Menurutnya, penyelenggaraan KKPR bukan sekadar proses administratif, tetapi menjadi instrumen penting dalam menciptakan kepastian hukum pemanfaatan ruang, menjaga sinkronisasi tata ruang, serta mendukung penerapan sistem perizinan berbasis risiko melalui Online Single Submission (OSS).
“Pelaksanaan Kesesuaian Kegiatan Pemanfaatan Ruang memiliki peran krusial sebagai syarat utama perizinan berusaha dan menjadi instrumen penting dalam mendukung ekosistem investasi,” ujar Fransiska Vivi Ganggas.

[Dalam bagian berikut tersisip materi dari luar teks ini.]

(** ** Instances of the further properties *)

(** X2. *)
Lemma uniqueness_permutation_witness :
  [TestType1; TestType2; TestType6] ≡ₚ [TestType6; TestType1; TestType2] ∧
  [init TestType1; TestType4_TestValue0]
    ≡ₚ [TestType4_TestValue0; init TestType1] ∧
  is_types_unique_v [TestType1; TestType2; TestType6]
  = is_types_unique_v [TestType6; TestType1; TestType2] ∧
  is_types_val_unique_v unqual convertible [init TestType1; TestType4_TestValue0]
  = is_types_val_unique_v unqual convertible [TestType4_TestValue0; init TestType1].
Proof.
  assert (H1 : [TestType1; TestType2; TestType6]
                 ≡ₚ [TestType6; TestType1; TestType2]) by solve_Permutation.
  assert (H2 : [init TestType1; TestType4_TestValue0]
                 ≡ₚ [TestType4_TestValue0; init TestType1])
    by solve_Permutation.
  split; [done|]. split; [done|].
  by apply uniqueness_permutation.
Defined.

(** X4. *)
Lemma is_types_unique_v_sub_pack_witness :
  [TestType1; TestType3] `sublist_of` [TestType1; TestType2; TestType3] ∧
  is_types_unique_v [TestType1; TestType2; TestType3] = true ∧
  is_types_unique_v [TestType1; TestType3] = true.
Proof.
  assert (H : [TestType1; TestType3]
                `sublist_of` [TestType1; TestType2; TestType3]).
  { apply sublist_skip, sublist_cons, sublist_skip, sublist_nil. }
  split; [done|]. split; [done|].
  by apply (is_types_unique_v_sub_pack [TestType1; TestType2; TestType3]).
Defined.

(** X6. *)
Lemma is_type_list_contains_v_preorder_witness :
  is_type_list_contains_v TestType1 [TestType2; TestType3]
    [TestType1; TestType2] = true ∧
  is_type_list_contains_v TestType1 [TestType2] [TestType2] = true ∧
  is_type_list_contains_v TestType1 [TestType2; TestType3] [TestType2] = true.
Proof.
  split; [done|]. split; [done|].
  by apply (proj2 (is_type_list_contains_v_preorder
                     TestType1 [TestType2] TestType1 [TestType2; TestType3]
                     [TestType2])).
Defined.

(** X7. *)
Lemma unique_members_bounded_witness :
  is_types_unique_v [TestType1; TestType3] = true ∧
  is_type_list_contains_v TestType1 [TestType2; TestType3]
    [TestType1; TestType3] = true ∧
  (length [TestType1; TestType3] ≤ length [TestType1; TestType2; TestType3])%nat.
Proof.
  split; [done|]. split; [done|].
  by apply (unique_members_bounded TestType1 [TestType2; TestType3]).
Defined.



(** X9. *)
Lemma type_get_permutation_of_unique_pack_witness :
  is_types_val_unique_v unqual convertible
    [TestType4_TestValue2; true_; Arg Long 5] = Some true ∧
  [TestType4_TestValue2; true_; Arg Long 5]
    ≡ₚ [Arg Long 5; TestType4_TestValue2; true_] ∧
  get Bool 0 [TestType4_TestValue2; true_; Arg Long 5]
  = get Bool 0 [Arg Long 5; TestType4_TestValue2; true_].
Proof.
  assert (H : [TestType4_TestValue2; true_; Arg Long 5]
                ≡ₚ [Arg Long 5; TestType4_TestValue2; true_])
    by solve_Permutation.
  split; [done|]. split; [done|].
  by apply type_get_permutation_of_unique_pack.
Defined.



(** X14. *)
Lemma test_with_requires123_accepts_witness :
  test_with_requires123 [init TestType1; init TestType3] = Some true ∧
  (length [init TestType1; init TestType3] ≤ 3)%nat.
Proof.
  split; [done|].
  by apply (proj2 (test_with_requires123_accepts
                     [init TestType1; init TestType3])).
Defined.

End unit_test_checks.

Ia menambahkan, dinamika pembangunan yang terus berkembang menuntut adanya koordinasi lintas sektor yang kuat agar setiap kegiatan pemanfaatan ruang dapat berjalan sesuai regulasi dan tidak menimbulkan konflik pemanfaatan lahan di kemudian hari.
Karena itu, melalui kegiatan bimbingan teknis ini, para peserta mendapatkan penguatan terkait mekanisme penyelenggaraan perizinan, tahapan validasi persyaratan dokumen, hingga pembahasan berbagai isu dan kendala yang sering muncul dalam proses penerbitan PKKPR.